Exercise instructions: The answer must be an exact reproduction of the lines from the start of the records below through the line containing "initial balance, returns.", and nothing more.

Material for the task:
(** X30.  From raw prices to a backtest.  For a well-formed raw frame that
    is not empty, has no repeated label, has a [Close] column and no [MA_]
    column, and two different windows that are not negative,
    [preprocess_data] returns a frame whose index is the raw index with
    some labels left out (so without repeated label either), and
    [run_backtest] on a fresh object over that frame, with a non-zero
    initial balance, returns.  No trade is recorded while the longer of
    the two windows is not yet full: the labels of the ledger are, in
    order, among the labels from position max(long, short) - 1 on. *)
Theorem preprocessed_data_runs (raw : DataFrame) (long short : Z) (b : Q) :
  well_formed raw ->
  empty raw = false ->
  NoDup (index raw) ->
  In "Close"%string (column_names raw) ->
  ma_columns raw = [] ->
  (0 <= long)%Z -> (0 <= short)%Z -> long <> short ->
  ~ b == 0 ->
  exists processed r pv self',
    Cleaners.preprocess_data window_mean pct_change rolling_std raw long short
    = Ok processed
    /\ subsequence (index processed) (index raw)
    /\ NoDup (index processed)
    /\ run_backtest BacktesterClass (new processed (Fin b)) = (Ok (r, pv), self')
    /\ subsequence (map label (trades self'))
         (skipn (Z.to_nat (Z.max long short - 1)) (index processed)).
Proof.
  intros Hwf Hne Hnd Hclose Hno Hl Hs Hdiff Hb.
  destruct (clean_data_frame raw Hwf) as (Wc & Nc & Sub & _).
  set (cleaned := Cleaners.clean_data raw) in *.
  assert (Hno' : ma_columns cleaned = []).
  { unfold ma_columns. rewrite Nc. exact Hno. }
  assert (Hc : exists close, get_col "Close" cleaned = Some close).
  { apply lookup_In. fold (column_names cleaned). now rewrite Nc. }
  destruct Hc as [close Hc].
  destruct (rolling_mean_returns long close Hl) as [ma_long Hml].
  destruct (rolling_mean_returns short close Hs) as [ma_short Hms].
  pose proof (add_technical_indicators_eval
                cleaned long short close _ _ Hc Hml Hms) as Hrun.
  set (processed := set_col "Volatility" _ _) in Hrun.
  destruct (indicators_columns cleaned processed long short
              close Wc Hno' Hc Hrun Hdiff)
    as (m_short & m_long & R1 & R2 & Hsel & G1 & G2 & L1 & L2 & Hidx).
  destruct (crossover_run_ledger processed b _ _ m_short m_long Hsel G1 G2 Hb)
    as (r & pv & self' & Hrb & Htr).
  exists processed, r, pv, self'.
  split; [unfold Cleaners.preprocess_data; rewrite Hne; exact Hrun|].
  split; [rewrite Hidx; exact Sub|].
  split; [rewrite Hidx; exact (subsequence_NoDup _ _ Sub Hnd)|].
  split; [exact Hrb|].
  rewrite (crossover_column m_short m_long (nrows processed) L1 L2) in Htr.
  set (sig := map _ (combine m_short m_long)) in Htr.
  set (d1 := set_col "Signal" sig processed) in Htr.
  set (k := Z.to_nat (Z.max long short - 1)).
  destruct (execute_rows_idle_prefix (iterrows d1) k (new d1 (Fin b)) eq_refl)
    as (T & HT & HsubT).
  - apply Forall_forall. intros ir Hir.
    destruct (iterrows_prefix d1 k ir Hir) as (i & Hik & Hrow).
    unfold no_entry_signal. rewrite Hrow, !row_get_row_at.
    unfold d1 at 1. rewrite get_set_col_same. cbn [option_map].
    destruct (get_col "Close" d1) as [c|]; [cbn [option_map]|exact I].
    destruct (Nat.lt_ge_cases i (nrows processed)) as [Hlt|Hge].
    + right.
      assert (Hx : exists x, nth_error m_short i = Some x).
      { destruct (nth_error m_short i) eqn:E; [eexists; reflexivity|].
        apply nth_error_None in E. lia. }
      destruct Hx as [x Hx].
      assert (Hy : nth_error m_long i = Some NaN).
      { apply (rolling_mean_warm_up (Z.max long short) close m_long i R2).
        - rewrite <- (rolling_mean_length _ _ _ R2). lia.
        - unfold k in Hik. lia. }
      assert (Hsig : nth i sig NaN = of_Z 0).
      { apply nth_error_nth. unfold sig.
        rewrite nth_error_map, (nth_error_combine_Some _ _ _ _ _ Hx Hy).
        cbn [option_map fst snd]. f_equal. now destruct x. }
      rewrite Hsig. cbn. split; discriminate.
    + left. rewrite nth_overflow; [reflexivity|].
      unfold sig. rewrite length_map, length_combine. lia.
  - rewrite Htr, HT. cbn [trades new app].
    rewrite iterrows_index in HsubT. exact HsubT.
Qed.
(** X8.  [scrape_listings] treats the cards one by one and in order: the
    listings of two lists of cards put together are the listings of the
    first followed by those of the second; there are never more listings
    than cards; a card contributes nothing exactly when it is passed over
    or raises; and a listing is returned exactly when some card yields
    it. *)
Theorem scrape_listings_card_by_card es1 es2 :
  scrape_listings (es1 ++ es2) = scrape_listings es1 ++ scrape_listings es2
  ∧ (length (scrape_listings es1) ≤ length es1)%nat
  ∧ (∀ e, scrape_listings [e] = [] ↔ ∀ l, scrape_element e ≠ Ok (Some l))
  ∧ (∀ l, l ∈ scrape_listings es1
          ↔ ∃ e, e ∈ es1 ∧ scrape_element e = Ok (Some l)).
Proof.
  rewrite !scrape_listings_omap. split; [apply omap_app|].
  split; [apply omap_length_le|]. split.
  - intros e. rewrite scrape_listings_omap. simpl. unfold scraped.
    destruct (scrape_element e) as [[l|]|]; split; try done.
    intros H. by destruct (H l).
  - intros l. rewrite list_elem_of_omap. unfold scraped. split.
    + intros (e & He & Hs). exists e. split; [done|].
      destruct (scrape_element e) as [[l'|]|]; congruence.
    + intros (e & He & Hs). exists e. split; [done|]. by rewrite Hs.
Qed.

(** ** More on [generate_listing_id] *)

(** A run of digits cannot hold the slash of a text it starts. *)
Lemma digits_then_slash (e x ds rest : string) :
  Str.all Str.is_digit ds = true →
  e +:+ String "/" x = ds +:+ rest →
  ∃ g, e = ds +:+ g ∧ rest = g +:+ String "/" x.
Proof.
  revert e. induction ds as [|d ds IH]; intros e Hds E.
  - exists e. by rewrite !str_app_nil_l in *.
  - simpl in Hds. apply andb_true_iff in Hds as [Hd Hds].
    destruct e as [|c e].
    + rewrite str_app_nil_l, str_app_cons in E. injection E as <- _. done.
    + rewrite !str_app_cons in E. injection E as -> E.
      destruct (IH e Hds E) as (g & -> & ->). by exists g.
Qed.

Lemma search_id_rx_prefix (prefix ds rest : string) :
  no_query prefix → ds ≠ "" → Str.all Str.is_digit ds = true →
  (rest = "" ∨ ∃ q, rest = String "?" q) →
  ∃ w, search id_rx (prefix +:+ "/" +:+ ds +:+ rest)
       = Some (MatchObj w (Some ds)).
Proof.
  intros Hq Hne Hds Hrest.
  destruct (match_at_id_rx_segment ds rest Hne Hds Hrest) as [w Hw].
  exists w. rewrite search_skip; [by apply search_head|].
  intros p1 p2 -> Hp2.
  destruct (match_at id_rx (p2 +:+ "/" +:+ ds +:+ rest)) as [m|] eqn:Hm;
    [exfalso|done].
  apply match_at_id_rx_inv in Hm
    as (ds' & rest' & E & Hne' & Hds' & Hrest' & _).
  destruct p2 as [|c p2]; [done|].
  rewrite !str_app_cons, !str_app_nil_l in E. injection E as -> E.
  apply digits_then_slash in E as (g & -> & ->); [|done].
  unfold no_query in Hq. rewrite str_all_app in Hq. simpl in Hq.
  rewrite str_all_app in Hq.
  destruct Hrest' as [Hr|[Hr|[q Hr]]].
  - by destruct g.
  - destruct g as [|c [|c' g]]; done.
  - destruct g as [|c g]; [done|]. rewrite str_app_cons in Hr.
    injection Hr as -> _. simpl in Hq. by rewrite !andb_false_r in Hq.
Qed.

(** X9.  The id keeps only the number of the URL: a URL that ends in a
    slash and the digits [ds], and a URL that continues after the same
    digits with a query string, get the same id "se_" followed by [ds],
    whatever comes before the slash, provided no question mark does. *)
Theorem generate_listing_id_number_only (p1 p2 ds q : string) :
  no_query p1 → no_query p2 → ds ≠ "" → Str.all Str.is_digit ds = true →
  generate_listing_id (p1 +:+ "/" +:+ ds) = "se_" +:+ ds
  ∧ generate_listing_id (p2 +:+ "/" +:+ ds +:+ "?" +:+ q) = "se_" +:+ ds.
Proof.
  intros H1 H2 Hne Hds. unfold generate_listing_id. split.
  - destruct (search_id_rx_prefix p1 ds "" H1 Hne Hds) as [w Hw]; [by left|].
    rewrite str_app_nil_r in Hw. by rewrite Hw.
  - destruct (search_id_rx_prefix p2 ds (String "?" q) H2 Hne Hds) as [w Hw];
      [right; by exists q|].
    change ("?" +:+ q) with (String "?" q). by rewrite Hw.
Qed.

Lemma generate_listing_id_number_only_witness :
  generate_listing_id "https://streeteasy.com/building/the-alexander/123456"
  = "se_123456"
  ∧ generate_listing_id
      "https://streeteasy.com/rental/123456?featured=1&utm_source=mail"
    = "se_123456".
Proof.
  exact (generate_listing_id_number_only
           "https://streeteasy.com/building/the-alexander"
           "https://streeteasy.com/rental" "123456"
           "featured=1&utm_source=mail"
           eq_refl eq_refl ltac:(discriminate) eq_refl).
Defined.



(** ** White space *)

Lemma lstrip_head (s : string) : head_not Str.is_space (Str.lstrip s).
Proof.
  induction s as [|c s IH]; [done|]. simpl.
  destruct (Str.is_space c) eqn:E; [done|]. simpl. done.
Qed.

Lemma rstrip_head (s : string) :
  head_not Str.is_space s → head_not Str.is_space (Str.rstrip s).
Proof.
  destruct s as [|c s]; [done|]. simpl. intros Hc.
  destruct (Str.rstrip s); [by rewrite Hc|done].
Qed.

Lemma rstrip_last (s a : string) c :
  Str.rstrip s = a +:+ String c "" → Str.is_space c = false.
Proof.
  revert a. induction s as [|x s IH]; intros a; simpl.
  - by destruct a.
  - destruct (Str.rstrip s) as [|y t] eqn:E.
    + destruct (Str.is_space x) eqn:Hx; [by destruct a|].
      destruct a as [|? [|? ?]]; [|done..]. by intros [= <-].
    + destruct a as [|z a]; [done|]. rewrite str_app_cons.
      intros [= _ H]. by apply (IH a).
Qed.

Lemma str_take_drop n (s : string) : s = Str.take n s +:+ Str.drop n s.
Proof.
  revert s. induction n as [|n IH]; intros [|c s]; try done.
  simpl. rewrite str_app_cons. by rewrite <- IH.
Qed.

Lemma str_take_all n (s : string) :
  (String.length s ≤ n)%nat → Str.take n s = s.
Proof.
  revert s. induction n as [|n IH]; intros [|c s]; simpl; try done; [lia|].
  intros H. rewrite IH; [done|lia].
Qed.

(** X11.  What every scraped listing carries: the URL of the card, which
    is not empty; the id generated from that URL; a raw text that is a
    prefix of the visible text, and the whole of it when that has at most
    500 bytes; one of the three neighbourhood names; and an address, when
    there is one, without white space at either end. *)
Theorem scraped_listing_shape e l :
  scrape_element e = Ok (Some l) →
  elem_href e = Some (Listing.url l) ∧ Listing.url l ≠ ""
  ∧ Listing.id l = generate_listing_id (Listing.url l)
  ∧ (∃ rest, elem_text e = Listing.raw_text l +:+ rest)
  ∧ ((String.length (elem_text e) ≤ 500)%nat →
     Listing.raw_text l = elem_text e)
  ∧ Listing.neighborhood l ∈ ["Crown Heights"; "Prospect Heights"; "Brooklyn"]
  ∧ (∀ a, Listing.address l = Some a →
       head_not Str.is_space a
       ∧ ∀ b c, a = b +:+ String c "" → Str.is_space c = false).
Proof.
  intros (url & price & beds & baths & net & sqft & Hurl & Hne & _ & _ & _
          & _ & ->)%scrape_element_Some_inv.
  cbn [Listing.url Listing.id Listing.raw_text Listing.neighborhood
       Listing.address].
  split; [done|]. split; [by destruct url|]. split; [done|].
  split; [eexists; apply str_take_drop|].
  split; [apply str_take_all|]. split.
  - unfold scrape_neighborhood.
    destruct (Str.contains _ _); [set_solver|].
    destruct (Str.contains _ _); set_solver.
  - intros a. destruct (elem_address e) as [t|]; [|done].
    intros [= <-]. unfold Str.strip. split.
    + apply rstrip_head, lstrip_head.
    + intros b c. apply rstrip_last.
Qed.

Lemma scraped_listing_shape_witness :
  ∃ l, scrape_element (scenario_element "https://streeteasy.com" ""
                         (Some "  12 Main St ") None) = Ok (Some l)
       ∧ Listing.id l = generate_listing_id (Listing.url l)
       ∧ Listing.url l ≠ "".
Proof.
  eexists. split; [vm_compute; reflexivity|].
  pose proof (scraped_listing_shape
                (scenario_element "https://streeteasy.com" ""
                   (Some "  12 Main St ") None) _ eq_refl) as H.
  split; apply H.
Defined.

(** ** Filter and deduplicator together *)

Lemma list_filter_mono {A : Type} (f g : A → bool) (l : list A) :
  (∀ x, f x = true → g x = true) →
  List.filter f l `sublist_of` List.filter g l.
Proof.
  intros Hfg. induction l as [|x l IH]; simpl; [constructor|].
  destruct (f x) eqn:Hf.
  - rewrite (Hfg x Hf). by constructor.
  - destruct (g x); [by constructor|done].
Qed.
(** ** The template *)

(** C6: no call mutates the template.  After any sequence of down, move,
    up, out and cancel calls the template still refers to the same,
    unchanged object, provided it was not the working shape itself to
    begin with; and the next start clones it into a fresh object that
    differs from the template and is the translated clone of the
    original template, whatever the earlier sessions did. *)
Theorem template_never_mutated s cs evt tpl T ly loc b :
  geometry s = Some tpl -> heap s !! tpl = Some T ->
  dragGeometry s <> Some tpl -> layer s = Some ly ->
  layer_getLonLatFromViewPortPx ly (xy evt) = Some loc ->
  geom_bounds (geom_calculateBounds (geom_clone T)) = Some b ->
  let s' := steps cs s in
  geometry s' = Some tpl /\ heap s' !! tpl = Some T /\
  exists s1,
    down evt s' = Ok tt s1 /\
    dragGeometry s1 = Some (length (heap s')) /\
    length (heap s') <> tpl /\
    heap s1 !! length (heap s') =
      Some (geom_move (lon loc - b_left b) (lat loc - b_bottom b)
              (geom_calculateBounds (geom_clone T))) /\
    heap s1 !! tpl = Some T.
Proof.
  intros Hg Hh Hd Hl Hloc Hb s'.
  assert (template_kept tpl T (Some ly) s') as (Hg' & Hh' & Hd' & Hl').
  { apply kept_steps. repeat split; assumption. }
  split; [exact Hg'|]. split; [exact Hh'|].
  pose proof (lookup_lt_Some _ _ _ Hh') as Hlt.
  eexists. split; [eapply down_ok; eassumption|].
  destruct (callbacks s' !! "create"); simpl.
  - split; [reflexivity|]. split; [lia|]. split.
    + rewrite lookup_app_l by (rewrite length_app; simpl; lia).
      apply lookup_last.
    + rewrite !lookup_app_l by (rewrite ?length_app; simpl; lia). exact Hh'.
  - split; [reflexivity|]. split; [lia|]. split.
    + apply lookup_last.
    + rewrite lookup_app_l by lia. exact Hh'.
Qed.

Solution below:
(** X30.  From raw prices to a backtest.  For a well-formed raw frame that
    is not empty, has no repeated label, has a [Close] column and no [MA_]
    column, and two different windows that are not negative,
    [preprocess_data] returns a frame whose index is the raw index with
    some labels left out (so without repeated label either), and
    [run_backtest] on a fresh object over that frame, with a non-zero
    initial balance, returns.  No trade is recorded while the longer of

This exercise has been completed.